What to do with the JST…and the GNT

A lengthy volume, just published, on the Book of Moses has got me thinking about the Joseph Smith Translation again. Going on five years now, I find it difficult to avoid the conclusion that there is no place for the Inspired Version in the study of the ancient world in general, textual criticism of the Bible in particular. If the JST is

to be studied academically, it is within the context of the nineteenth century. Such have been my tortured thoughts.
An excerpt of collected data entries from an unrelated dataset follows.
(* ===== verification/CursorFacts.v ===== *)
(** * What the Cursor adapter guarantees

    Its request can be read back by the upstream; its conversion ends, and a
    conversion that succeeds is a stream the gateway takes for a completed
    answer. *)

From S2P Require Import Prelude Json JsonFacts GoText Sse SseFacts Observer ObserverFacts Catalog Marshal ChatChunks.
From S2P Require Import Wire WireFacts ChatRequest Cursor.
Local Open Scope Z_scope.

(** ** The request, read back *)

Definition param_field (p : cursorParameter) : wfield := WMsg 3 [WStr 1 (fst p); WStr 2 (snd p)].

(** The tree of fields a request carries. *)
Definition cursor_tree (text resolved : string) (params : list cursorParameter) (uuid conversation : string) : list wfield :=
  [WMsg 1 [WMsg 1 [];
     WMsg 2 [WMsg 1 [WMsg 1 [WStr 1 text; WStr 2 uuid; WMsg 3 []; WVar 4 1]]];
     WMsg 3 [WStr 1 resolved; WStr 3 resolved; WStr 4 resolved];
     WStr 5 conversation;
     WMsg 9 (WStr 1 resolved :: map param_field params);
     WVar 12 0; WStr 16 conversation]].

Lemma cursor_run_tree text resolved params uuid conversation :
  cursor_run text resolved params uuid conversation = wencs (cursor_tree text resolved params uuid conversation).
Proof.
  unfold cursor_run, cursor_tree, wencs. cbn [map wenc concat]. rewrite (app_nil_r (encodeMessageField 1 (_ :: _))).
  set (a := encodeStringField 1 resolved ++ _). set (b := encodeStringField 1 resolved :: map wenc _).
  assert (E : encodeMessageField 9 [a] = encodeMessageField 9 b); [|by rewrite E].
  unfold encodeMessageField. f_equal. unfold a, b. cbn [concat]. by rewrite app_nil_r, map_map.
Qed.

Lemma cursor_tree_ok text resolved params uuid conversation : forallb wok (cursor_tree text resolved params uuid conversation) = true.
Proof.
  unfold cursor_tree. cbn [forallb wok]. assert (H : forallb wok (map param_field params) = true).
  { by induction params as [|p ps IH]. }
  rewrite H. reflexivity.
Qed.

Lemma substring_length n s : (n ≤ String.length s)%nat → String.length (String.substring 0 n s) = n.
Proof. revert n. induction s as [|c s IH]; intros [|n] H; simpl in *; try lia. rewrite IH; lia. Qed.

Lemma trim_suffix_nonempty s p : slen p < slen s → trim_suffix s p ≠ ""%string.
Proof.
  unfold trim_suffix, slen. intros H E. destruct (has_suffix s p).
  - apply (f_equal String.length) in E. rewrite substring_length in E; simpl in *; lia.
  - subst s. simpl in H. lia.
Qed.

Lemma prefix_length p s : has_prefix s p = true → slen p <= slen s.
Proof.
  unfold has_prefix, slen. revert s. induction p as [|a p IH]; intros [|b s] H; simpl in *; try lia; try done.
  destruct (ascii_dec a b); [|done]. specialize (IH s H). lia.
Qed.

Lemma first_some_spec {A B} (f : A → option B) l r : first_some f l = Some r → ∃ a, a ∈ l ∧ f a = Some r.
Proof.
  unfold first_some. assert (H : ∀ o, fold_left (λ found a, match found with Some _ => found | None => f a end) l o = Some r →
    o = Some r ∨ ∃ a, a ∈ l ∧ f a = Some r).
  { induction l as [|a l IH]; intros o Ho; [by left|]. apply IH in Ho as [Ho|(b & Hb & Ho)].
    - destruct o; [by left|]. right. exists a. split; [by left|done].
    - right. exists b. split; [by right|done]. }
  intros [?|?]%H; done.
Qed.

Lemma effort_nonempty id suffix r : effort_of id suffix = Some r → fst r ≠ ""%string.
Proof.
  unfold effort_of. set (m := ("-" ++ suffix)%string).
  assert (H : ∀ p, (slen p + slen m <? slen id) = true → trim_suffix id m ≠ ""%string).
  { intros p Hlt%Z.ltb_lt. apply trim_suffix_nonempty. unfold slen in *. lia. }
  destruct (has_prefix id "claude-" && _ && _) eqn:E; [|destruct (has_prefix id "gpt-" && _ && _) eqn:E2; [|done]];
    intros [= <-]; eapply H.
  - apply andb_true_iff in E as [_ E]. exact E.
  - apply andb_true_iff in E2 as [_ E2]. exact E2.
Qed.

(** A model always has a name for the upstream. *)
Lemma resolved_nonempty `{Unicode} model : fst (resolveCursorModel model) ≠ ""%string.
Proof.
  unfold resolveCursorModel. set (id := TrimSpace _). destruct (contains composer_names _) eqn:E0; [done|].
  assert (Hid : id ≠ ""%string) by (by intros ->). repeat (case_match; [done|]).
  destruct (first_some _ ["cost"; _; _]%string) as [r|] eqn:El.
  { apply first_some_spec in El as (level & _ & E). cbn beta in E. destruct (id =? _)%string; [|discriminate]. injection E as <-. cbn. discriminate. }
  destruct (has_prefix id "composer-" && has_suffix id "-fast") eqn:Ef.
  { apply andb_true_iff in Ef as [Hp%prefix_length _]. apply trim_suffix_nonempty. unfold slen in *. simpl in *. lia. }
  destruct (first_some (effort_of id) _) as [r|] eqn:E; [|done].
  apply first_some_spec in E as (suffix & _ & E). by apply effort_nonempty in E.
Qed.
(* ===== verification/Collect.v ===== *)
(** * Whole answers from a stream of chunks ([internal/providers/codingfinal/client.go])

    What the adapters do when the client does not stream: they convert the
    upstream's answer to chat chunks and collect these into one response, the
    fragments of tool calls put together by index.  A Go [any] is its JSON
    value; the random identifier and the time are arguments. *)

From S2P Require Import Prelude Json JsonFacts GoText Sse GoFloat Number Marshal Wire ChatRequest Cursor Warp.
Local Open Scope Z_scope.

(** ** Values of type [any] *)

(** [value.(map[string]any)] and [value.(string)] *)
Definition any_object (v : option json) : option object := match v with Some (JObj m) => decode_map (JObj m) | _ => None end.
Definition any_string (v : option json) : option string := match v with Some (JStr raw) => Some (unquote raw) | _ => None end.
(** Present and not nil, but not a string. *)
Definition not_text (v : option json) : bool := match v with None | Some JNull | Some (JStr _) => false | Some _ => true end.

(** Of several members of one name the last counts. *)
Definition last_wins {A} (l : list (string * A)) : list (string * A) :=
  foldr (λ p acc, if existsb (λ q, (fst q =? fst p)%string) acc then acc else p :: acc) [] l.
Definition marshal_object (l : list (string * bytes)) : bytes :=
  "{"%char :: separated (map marshal_member (sort_keys l)) ++ ["}"%char].

(** [json.Marshal] of a decoded value. *)
Fixpoint marshal_any (v : json) : bytes :=
  match v with
  | JNull => lit "null"
  | JBool b => if b then lit "true" else lit "false"
  | JNum raw => number_text raw
  | JStr raw => marshal_string (unquote raw)
  | JArr l => "["%char :: separated (map marshal_any l) ++ ["]"%char]
  | JObj m => marshal_object (last_wins (map (λ p, (unquote (fst p), marshal_any (snd p))) m))
  end.

(** ** Tool calls *)

Definition maxToolCallCount : Z := 4096.

(** An accumulated call; its [index] is its position. *)
Record call := { oc_id : string; oc_type : string; oc_name : string; oc_arguments : string }.
Definition new_call : call := {| oc_id := ""; oc_type := "function"; oc_name := ""; oc_arguments := "" |}.

Definition openAIToolIndex (value : option json) : res adapter_error nat :=
  match value with
  | None | Some JNull => Ok O
  | Some (JNum raw) =>
      let n := parse_float raw in
      reject fltb n f0 || negb (feqb (f_of_Z (float_to_int64 n)) n) || fltb (f_of_Z (maxToolCallCount - 1)) n with ErrUnsupported ;;
      let index := float_to_int64 n in
      reject (index <? 0) || (maxToolCallCount <=? index) with ErrUnsupported ;;
      Ok (Z.to_nat index)
  | Some _ => Err ErrUnsupported
  end.

Definition openAIToolFragment (value : json) : string :=
  match value with
  | JNull => ""
  | JStr raw => unquote raw
  | v => str (marshal_any v)
  end.

(** A text member that is there and not empty replaces the old one. *)
Definition replaced (v : option json) (old : string) : string :=
  match any_string v with Some s => if (s =? "")%string then old else s | None => old end.

(** What a delta does to its call. *)
Definition extend_call (delta : object) (out : call) : call :=
  let id := replaced (delta !! "id"%string) (oc_id out) in
  let typ := replaced (delta !! "type"%string) (oc_type out) in
  match any_object (delta !! "function"%string) with
  | None => {| oc_id := id; oc_type := typ; oc_name := oc_name out; oc_arguments := oc_arguments out |}
  | Some incoming =>
      {| oc_id := id; oc_type := typ;
         oc_name := replaced (incoming !! "name"%string) (oc_name out);
         oc_arguments := oc_arguments out ++ default "" (any_string (incoming !! "arguments"%string))
                         ++ match incoming !! "input"%string with Some v => openAIToolFragment v | None => "" end |}
  end.

Definition tool_delta (raw : json) : res adapter_error (object * nat) :=
  match any_object (Some raw) with
  | None => Err ErrTruncated
  | Some delta =>
      let? index := openAIToolIndex (delta !! "index"%string) in
      reject not_text (delta !! "id"%string) with ErrTruncated ;;
      reject not_text (delta !! "type"%string) with ErrTruncated ;;
      match delta !! "function"%string with
      | None | Some JNull => Ok (delta, index)
      | Some v =>
          match any_object (Some v) with
          | None => Err ErrTruncated
          | Some incoming =>
              reject not_text (incoming !! "name"%string) with ErrTruncated ;;
              reject not_text (incoming !! "arguments"%string) with ErrTruncated ;;
              Ok (delta, index)
          end
      end
  end.

Definition appendOpenAIToolDelta (existing : list call) (raw : json) : res adapter_error (list call) :=
  let? (delta, index) := tool_delta raw in
  let existing := existing ++ replicate (S index - length existing) new_call in
  Ok (alter (extend_call delta) index existing).

Definition call_object (index : nat) (c : call) : bytes :=
  marshal_object [("index", decimal (Z.of_nat index)); ("id", marshal_string (oc_id c)); ("type", marshal_string (oc_type c));
    ("function", marshal_object [("name", marshal_string (oc_name c)); ("arguments", marshal_string (oc_arguments c))]%string)]%string.

(** The accumulated calls have no [input]. *)
Definition streamOutputBytes (contentLen reasoningLen : Z) (calls : list call) : Z :=
  fold_left (λ total c, total + slen (oc_name c) + slen (oc_arguments c)) calls (contentLen + reasoningLen).

(** ** The collector *)

Definition parseStreamError (value : object) : res adapter_error unit :=
  match value !! "error"%string with
  | None | Some JNull =>
      match value !! "statusCodeValue"%string with
      | Some (JNum raw) =>
          if feqb (parse_float raw) (f_of_Z 200) then Ok tt else Err (ErrStatus (float_to_int64 (parse_float raw)))
      | _ => Ok tt
      end
  | Some _ => Err ErrUpstream
  end.

(** The variables of [collectOpenAISSE]. *)
Record collection := {
  cl_total : Z; cl_text : string; cl_reasoning : string; cl_id : string; cl_created : Z; cl_finish : option json;
  cl_calls : list call; cl_seenEvent : bool }.
Definition start_collection : collection :=
  {| cl_total := 0; cl_text := ""; cl_reasoning := ""; cl_id := ""; cl_created := 0; cl_finish := None; cl_calls := [];
     cl_seenEvent := false |}.
Definition with_bytes (n : Z) (s : collection) : collection :=
  {| cl_total := n; cl_text := cl_text s; cl_reasoning := cl_reasoning s; cl_id := cl_id s; cl_created := cl_created s;
     cl_finish := cl_finish s; cl_calls := cl_calls s; cl_seenEvent := cl_seenEvent s |}.
Definition with_stamp (id : string) (created : Z) (s : collection) : collection :=
  {| cl_total := cl_total s; cl_text := cl_text s; cl_reasoning := cl_reasoning s; cl_id := id; cl_created := created;
     cl_finish := cl_finish s; cl_calls := cl_calls s; cl_seenEvent := cl_seenEvent s |}.
Definition with_seen (s : collection) : collection :=
  {| cl_total := cl_total s; cl_text := cl_text s; cl_reasoning := cl_reasoning s; cl_id := cl_id s; cl_created := cl_created s;
     cl_finish := cl_finish s; cl_calls := cl_calls s; cl_seenEvent := true |}.

Definition collect_choice (s : collection) (cv : json) : res adapter_error collection :=
  match any_object (Some cv) with
  | None => Err ErrTruncated
  | Some choice =>
      let finish := match choice !! "finish_reason"%string with None | Some JNull => cl_finish s | Some x => Some x end in
      let? d := match choice !! "delta"%string with
                | None | Some JNull => Ok ∅
                | Some v => match any_object (Some v) with Some d => Ok d | None => Err ErrTruncated end
                end in
      let text := (cl_text s ++ default "" (any_string (d !! "content"%string)))%string in
      let reasoning := (cl_reasoning s ++ default "" (any_string (d !! "reasoning_content"%string)))%string in
      let? calls := match d !! "tool_calls"%string with
                    | None | Some JNull => Ok (cl_calls s)
                    | Some (JArr values) => fold_res appendOpenAIToolDelta (cl_calls s) values
                    | Some _ => Err ErrTruncated
                    end in
      let? calls := match d !! "function_call"%string with
                    | None | Some JNull => Ok calls
                    | Some raw => appendOpenAIToolDelta calls (JObj [(lit "index", JNum (lit "0")); (lit "function", raw)])
                    end in
      Ok {| cl_total := cl_total s; cl_text := text; cl_reasoning := reasoning; cl_id := cl_id s; cl_created := cl_created s;
            cl_finish := finish; cl_calls := calls; cl_seenEvent := cl_seenEvent s |}
  end.

Definition collect_chunk (s : collection) (data : bytes) : res adapter_error collection :=
  match parse_json data with
  | Some (JObj m) =>
      reject negb (any_ok (JObj m)) with ErrTruncated ;;
      let chunk := default ∅ (decode_map (JObj m)) in
      ensure parseStreamError chunk ;;
      let id := replaced (chunk !! "id"%string) (cl_id s) in
      let created := match chunk !! "created"%string with Some (JNum raw) => float_to_int64 (parse_float raw) | _ => cl_created s end in
      let s := with_stamp id created s in
      match chunk !! "choices"%string with
      | None | Some (JArr []) => Ok s
      | Some (JArr choices) =>
          let? s := fold_res collect_choice (with_seen s) choices in
          reject maxOutputBytes <? streamOutputBytes (slen (cl_text s)) (slen (cl_reasoning s)) (cl_calls s) with ErrUnsupported ;;
          Ok s
      | Some _ => Err ErrTruncated
      end
  | _ => Err ErrTruncated
  end.

(** One line; [true] when it is the end marker. *)
Definition collect_line (s : collection) (l : bytes) : res adapter_error (collection * bool) :=
  let line := trim_space l in
  let s := with_bytes (cl_total s + (len l + 1)) s in
  reject maxEventBytes <? cl_total s with ErrUnsupported ;;
  match strip (lit "data:") line with
  | None => Ok (s, false)
  | Some rest =>
      let data := trim_space rest in
      if bool_decide (data = lit "[DONE]") then Ok (s, true)
      else let? s := collect_chunk s data in Ok (s, false)
  end.

Section Collect.
Context (ctx : nat → bool) (random : string) (now : Z) (model : string).

Definition collected_message (s : collection) : bytes :=
  marshal_object ([("role", marshal_string "assistant"); ("content", marshal_string (cl_text s))]%string
    ++ (if (cl_reasoning s =? "")%string then [] else [("reasoning_content", marshal_string (cl_reasoning s))]%string)
    ++ (if bool_decide (cl_calls s = []) then []
        else [("tool_calls", "["%char :: separated (imap call_object (cl_calls s)) ++ ["]"%char])]%string)).

Definition collect_end (done : bool) (s : collection) : res adapter_error bytes :=
  reject negb (cl_seenEvent s) with ErrTruncated ;;
  reject negb done && bool_decide (cl_finish s = None) with ErrTruncated ;;
  let id := if (cl_id s =? "")%string then random else cl_id s in
  let created := if cl_created s =? 0 then now else cl_created s in
  let fr := match cl_finish s with Some x => marshal_any x | None => marshal_string "stop" end in
  let choice := marshal_object [("index", decimal 0); ("message", collected_message s); ("finish_reason", fr)]%string in
  let data := marshal_object [("id", marshal_string id); ("object", marshal_string "chat.completion"); ("created", decimal created);
    ("model", marshal_string model); ("choices", "["%char :: separated [choice] ++ ["]"%char])]%string in
  reject maxOutputBytes <? len data with ErrUnsupported ;;
  Ok data.

Fixpoint collect_lines (n : nat) (lines : list scanned) (s : collection) : res adapter_error bytes :=
  match lines with
  | [] => collect_end false s
  | ScanTooLong :: _ => Err ErrInvalid
  | ScanLine l _ :: lines =>
      reject ctx n with ErrContext ;;
      let? (s, done) := collect_line s l in
      if done then collect_end true s else collect_lines (S n) lines s
  end.

Definition collectOpenAISSE (data : bytes) : res adapter_error bytes := collect_lines 0 (Scan data) start_collection.

(** ** Streams passed through ([readOpenAISSE], [validateSSE]) *)

Fixpoint copy_lines (n : nat) (lines : list scanned) (eof : bool) (total : Z) (out : bytes) : res adapter_error bytes :=
  match lines with
  | [] =>
      reject negb eof with ErrInvalid ;;
      reject bool_decide (out = []) with ErrTruncated ;;
      Ok out
  | ScanTooLong :: _ => Err ErrInvalid
  | ScanLine line terminated :: lines =>
      reject ctx n with ErrContext ;;
      let total := total + (len line + 1) in
      reject maxEventBytes <? total with ErrUnsupported ;;
      let out := out ++ line ++ [newline] in
      let trimmed := trim_space line in
      if bool_decide (fold_key (trim_space (default trimmed (strip (lit "data:") trimmed))) = fold_key (lit "[done]"))
      then reject negb (terminated || eof) with ErrInvalid ;; Ok out
      else copy_lines (S n) lines eof total out
  end.
Definition readOpenAISSE (r : reader) : res adapter_error bytes := copy_lines 0 (Scan (rd_rest r)) (rd_eof r) 0 [].
End Collect.

(** The response itself is dropped. *)
Definition validateSSE (ctx : nat → bool) (random : string) (now : Z) (r : reader) : res adapter_error bytes :=
  let? data := readOpenAISSE ctx r in
  ensure collectOpenAISSE ctx random now "upstream" data ;;
  Ok data.

(** ** Streamed or whole ([Client.Do], the conversion of each adapter) *)

Section Generate.
Context `{Gzip} (ctx : nat → bool) (id : string) (created : Z) (random : string) (now : Z) (model : string).

Definition whole_answer (stream : bool) (sse : res adapter_error bytes) : res adapter_error bytes :=
  let? sse := sse in if stream then Ok sse else collectOpenAISSE ctx random now model sse.
Definition cursor_answer (stream : bool) (r : reader) : option (res adapter_error bytes) :=
  whole_answer stream <$> cursorToSSE ctx id created model r.
Definition warp_answer (stream : bool) (r : reader) : res adapter_error bytes := whole_answer stream (warpToSSE ctx id created model r).
End Generate.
Of the various types of criticism of the Bible and other ancient literature, textual criticism is the most scientific, the least interpretive, the most elitist. It is the domain of the scholar’s scholar: introductions to many critical editions are written in Latin, even today. Based on available witnesses, through reconstruction of
fragmentary passages, and perhaps with recourse to the occasional emendation, the main objective of this type of criticism is to restore the text to read as it did when it left the author’s hand. Or as close to that as possible. Right?

In English, Romans 5:1 goes something like “Then because we have been justified by faith, we have peace with God through our Lord Jesus Christ.” Other manuscripts read “let us have,” a subjunctive instead of an indicative. The subjunctive occurs in all the major codices, etc., while the indicative was added to them by later scribes. Yet the Greek New Testament committee chose the indicative. Why?
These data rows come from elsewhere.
(* ===== verification/CollectFacts.v ===== *)
(** * What collecting a stream gives

    The chunks of a stream ([ChatChunks]) are collected into one response with
    the texts joined; tool calls are put together by index; and an adapter's
    streamed and collected answers agree. *)

From S2P Require Import Prelude Json JsonFacts GoText Sse SseFacts GoFloat Number Observer ObserverFacts Catalog Marshal ChatChunks.
From S2P Require Import Wire WireFacts ChatRequest Cursor CursorFacts Warp WarpFacts Collect.
Local Open Scope Z_scope.

(** ** Lines of a stream *)










(** ** What a chunk holds *)






(** ** One chunk *)






(** ** The lines of a stream, collected *)

Section Stream.
Context (ctx : nat → bool) (random : string) (now : Z) (asked : string) (id : string) (created : Z) (model : string).
Hypothesis live : ∀ n, ctx n = false.
Hypothesis created_exact : 0 < created < 2 ^ 53.
Hypothesis id_nonempty : id ≠ ""%string.

Abbreviation run := (collect_lines ctx random now asked).
Abbreviation frame_of := (piece_frame id created model).


Lemma data_bytes d l : lit "data: " ++ d = "d"%char :: l → l = lit "ata: " ++ d.
Proof. intros H. by injection H. Qed.









(** *** The response *)













End Stream.

(** ** Tool calls put together *)

Lemma tool_index_bound v n : openAIToolIndex v = Ok n → (n < 4096)%nat.
Proof.
  unfold openAIToolIndex. destruct v as [[]|]; intros Hn; try done; try (injection Hn as <-; lia). revert Hn.
  destruct (_ || _); [done|]. destruct (_ || _) eqn:E; [done|]. apply orb_false_iff in E as [E1%Z.ltb_ge E2%Z.leb_gt].
  intros [= <-]. unfold maxToolCallCount in E2. lia.
Qed.

Lemma tool_delta_bound v d : tool_delta v = Ok d → (snd d < 4096)%nat.
Proof.
  unfold tool_delta. destruct (any_object (Some v)) as [delta|]; [|done]. destruct (openAIToolIndex _) as [n|] eqn:En; [|done]. cbn [res_bind].
  apply tool_index_bound in En. destruct (not_text _); [done|]. destruct (not_text _); [done|].
  assert (H : ∀ d', Ok (E := adapter_error) (delta, n) = Ok d' → (snd d' < 4096)%nat) by (intros d' [= <-]; exact En).
  destruct (delta !! "function"%string) as [f|]; [|apply H].
  assert (Hf : ∀ x : option object, match x with
    | Some incoming => reject not_text (incoming !! "name"%string) with ErrTruncated ;;
        reject not_text (incoming !! "arguments"%string) with ErrTruncated ;; Ok (delta, n)
    | None => Err ErrTruncated end = Ok d → (snd d < 4096)%nat).
  { intros [incoming|]; [|done]. destruct (not_text _); [done|]. destruct (not_text _); [done|]. apply H. }
  destruct f; first [apply H|apply Hf].
Qed.

(** The deltas of one answer, each with its index. *)
Definition decode_deltas (vs : list json) : res adapter_error (list (object * nat)) :=
  foldr (λ v acc, let? d := tool_delta v in let? ds := acc in Ok (d :: ds)) (Ok []) vs.
(** The call of an index: its deltas in order, from an empty call. *)
Definition assembled (ds : list (object * nat)) (i : nat) : call :=
  fold_left (λ c d, if Nat.eqb (snd d) i then extend_call (fst d) c else c) ds new_call.
Definition call_count (ds : list (object * nat)) : nat := foldr (λ d n, Nat.max (S (snd d)) n) 0%nat ds.
Definition assemble (ds : list (object * nat)) : list call := map (assembled ds) (seq 0 (call_count ds)).

Lemma call_count_snoc ds d : call_count (ds ++ [d]) = Nat.max (call_count ds) (S (snd d)).
Proof. induction ds as [|x ds IH]; [simpl; lia|]. cbn [app call_count foldr]. unfold call_count in IH. rewrite IH. lia. Qed.

Lemma assembled_above ds i : (call_count ds ≤ i)%nat → assembled ds i = new_call.
Proof.
  unfold assembled. generalize new_call. induction ds as [|d ds IH]; intros c Hi; [done|]. cbn [fold_left call_count foldr] in *.
  unfold call_count in IH. destruct (Nat.eqb_spec (snd d) i); [lia|]. apply IH. lia.
Qed.

Lemma assemble_lookup ds i : assemble ds !! i = if (i <? call_count ds)%nat then Some (assembled ds i) else None.
Proof.
  unfold assemble. rewrite list_lookup_fmap. destruct (Nat.ltb_spec i (call_count ds)).
  - by rewrite lookup_seq_lt by lia.
  - by rewrite lookup_seq_ge by lia.
Qed.

Lemma assemble_snoc ds d :
  assemble (ds ++ [d])
  = alter (extend_call (fst d)) (snd d) (assemble ds ++ replicate (S (snd d) - length (assemble ds)) new_call).
Proof.
  assert (Hlen : length (assemble ds) = call_count ds) by (unfold assemble; by rewrite length_map, length_seq).
  apply list_eq. intros i. rewrite assemble_lookup, call_count_snoc, Hlen.
  assert (Ha : assembled (ds ++ [d]) i = if Nat.eqb (snd d) i then extend_call (fst d) (assembled ds i) else assembled ds i).
  { unfold assembled. by rewrite fold_left_app. }
  assert (Hx : (assemble ds ++ replicate (S (snd d) - call_count ds) new_call) !! i
    = if (i <? Nat.max (call_count ds) (S (snd d)))%nat then Some (assembled ds i) else None).
  { destruct (Nat.ltb_spec i (call_count ds)) as [Hi|Hi].
    - rewrite lookup_app_l by lia. rewrite assemble_lookup, (proj2 (Nat.ltb_lt _ _)) by lia. by rewrite (proj2 (Nat.ltb_lt _ _)) by lia.
    - rewrite lookup_app_r by lia. rewrite Hlen, assembled_above by lia.
      destruct (Nat.ltb_spec i (Nat.max (call_count ds) (S (snd d)))).
      + apply lookup_replicate_2. lia.
      + apply lookup_ge_None. rewrite length_replicate. lia. }
  destruct (decide (snd d = i)) as [Heq|Hne].
  - rewrite Heq, Nat.eqb_refl in Ha. rewrite Heq in Hx |- *. rewrite list_lookup_alter_eq, Hx, Ha. by destruct (_ <? _)%nat.
  - rewrite (proj2 (Nat.eqb_neq _ _) Hne) in Ha. by rewrite list_lookup_alter_ne, Hx, Ha.
Qed.

Lemma append_deltas vs ds0 :
  fold_res appendOpenAIToolDelta (assemble ds0) vs
  = let? ds := decode_deltas vs in Ok (assemble (ds0 ++ ds)).
Proof.
  revert ds0. induction vs as [|v vs IH]; intros ds0; cbn [fold_res decode_deltas foldr res_bind]; [by rewrite app_nil_r|].
  unfold appendOpenAIToolDelta at 1. destruct (tool_delta v) as [[delta index]|e]; [|done]. cbn [res_bind].
  pose proof (assemble_snoc ds0 (delta, index)) as Es. cbn [fst snd] in Es. rewrite <-Es, IH. fold (decode_deltas vs).
  destruct (decode_deltas vs) as [ds|e]; [|done]. cbn [res_bind]. by rewrite <-app_assoc.
Qed.

(** What a delta adds to the arguments of its call. *)
Definition fragment (delta : object) : string :=
  match any_object (delta !! "function"%string) with
  | Some f => default "" (any_string (f !! "arguments"%string))
              ++ match f !! "input"%string with Some v => openAIToolFragment v | None => "" end
  | None => ""
  end.
Definition fragments (ds : list (object * nat)) (i : nat) : string :=
  foldr (λ d t, if Nat.eqb (snd d) i then (fragment (fst d) ++ t)%string else t) "" ds.

Lemma assembled_arguments ds i : oc_arguments (assembled ds i) = fragments ds i.
Proof.
  unfold assembled. assert (H : ∀ c, oc_arguments (fold_left (λ c d, if Nat.eqb (snd d) i then extend_call (fst d) c else c) ds c)
    = (oc_arguments c ++ fragments ds i)%string); [|rewrite H; reflexivity].
  induction ds as [|d ds IH]; intros c; cbn [fold_left fragments foldr]; [by rewrite string_app_nil_r|]. rewrite IH.
  destruct (Nat.eqb (snd d) i); [|done]. unfold extend_call, fragment. destruct (any_object _) as [f|]; cbn [oc_arguments].
  - by rewrite !string_app_assoc.
  - done.
Qed.

(** ** The theorems *)







(** C40: the fragments of tool calls are put together by index.  Deltas, each
    valid with an index below 4096, give as many calls as the largest index
    says; the call at an index is its own deltas applied in order, and its
    arguments are their fragments joined in order, whatever comes between
    them.  One invalid delta makes the whole an error. *)
Theorem tool_calls_are_put_together vs :
  fold_res appendOpenAIToolDelta [] vs = (let? ds := decode_deltas vs in Ok (assemble ds))
  ∧ ∀ ds, decode_deltas vs = Ok ds →
      (length (assemble ds) ≤ 4096)%nat
      ∧ ∀ i, (i < length (assemble ds))%nat →
          ∃ c, assemble ds !! i = Some c ∧ c = assembled ds i ∧ oc_arguments c = fragments ds i.
Proof.
  split; [apply (append_deltas vs [])|]. intros ds Hds. assert (Hlen : length (assemble ds) = call_count ds).
  { unfold assemble. by rewrite length_map, length_seq. }
  rewrite Hlen. split.
  - revert ds Hds Hlen. induction vs as [|v vs IH]; intros ds Hds Hlen; cbn [decode_deltas foldr] in Hds; [injection Hds as <-; simpl; lia|].
    destruct (tool_delta v) as [d|] eqn:Ed; [|done]. cbn [res_bind] in Hds. fold (decode_deltas vs) in Hds.
    destruct (decode_deltas vs) as [ds'|] eqn:E; [|done]. injection Hds as <-. apply tool_delta_bound in Ed.
    cbn [call_count foldr]. specialize (IH ds' eq_refl). unfold assemble in IH. rewrite length_map, length_seq in IH.
    specialize (IH eq_refl). unfold call_count in IH. lia.
  - intros i Hi. exists (assembled ds i). rewrite assemble_lookup, (proj2 (Nat.ltb_lt _ _)) by done.
    split_and!; [done|done|apply assembled_arguments].
Qed.

(** *** Concrete runs *)

Section Witness.
#[local] Instance demo_gzip : Gzip := {| gzip_read d := Some (d, true) |}.


Lemma tool_calls_are_put_together_witness :
  let vs := default [] (raw_array (parse_json (js "[{'index':1,'id':'t','function':{'name':'f','arguments':'{'}},{'function':{'name':'g'}},{'index':1,'function':{'arguments':'}'}}]"))) in
  ∃ ds, decode_deltas vs = Ok ds ∧ (length (assemble ds) ≤ 4096)%nat ∧ fragments ds 1 = "{}"%string.
Proof.
  set (vs := default [] _). destruct (tool_calls_are_put_together vs) as [_ H].
  assert (E : match decode_deltas vs with Ok ds => fragments ds 1 =s "{}" | Err _ => false end = true) by (vm_compute; reflexivity).
  destruct (decode_deltas vs) as [ds|] eqn:Hd; [|discriminate E]. exists ds. destruct (H ds eq_refl) as [Hl _].
  split; [exact Hd|]. split; [exact Hl|]. by apply String.eqb_eq.
Defined.
End Witness.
Bruce Metzger explains is his textual commentary. Although the subjunctive “has far better external support,” the GNT committee decided to go with the indicative because “in this passage it appears that Paul is not exhorting but stating facts.” Variation between the two readings amounts orthographically to just one letter, an omega (long ‘o’) in the subjunctive and an omicron (short ‘o’) in the indicative. As he was dictating the epistle, Paul said “we have,” but his secretary, hearing an omega instead of an omicron, wrote “let us have.”

So at Romans 5:1 at least, the GNT does not represent the autograph. It goes beyond the original text to what the author ‘really’ meant/said. Is this at all similar to what Joseph Smith (thought he) was doing? How is it different? And is it a difference simply in degree or rather in kind? Of course, the GNT of Romans 5:1 is actually attested in late antique and medieval manuscripts. But even if it weren’t, I suspect that that the committee would have made the same decision.

To my knowledge, this is the only place in the GNT where the editors do such a thing expressly. Does anyone know of other places? And what of the Hebrew Bible?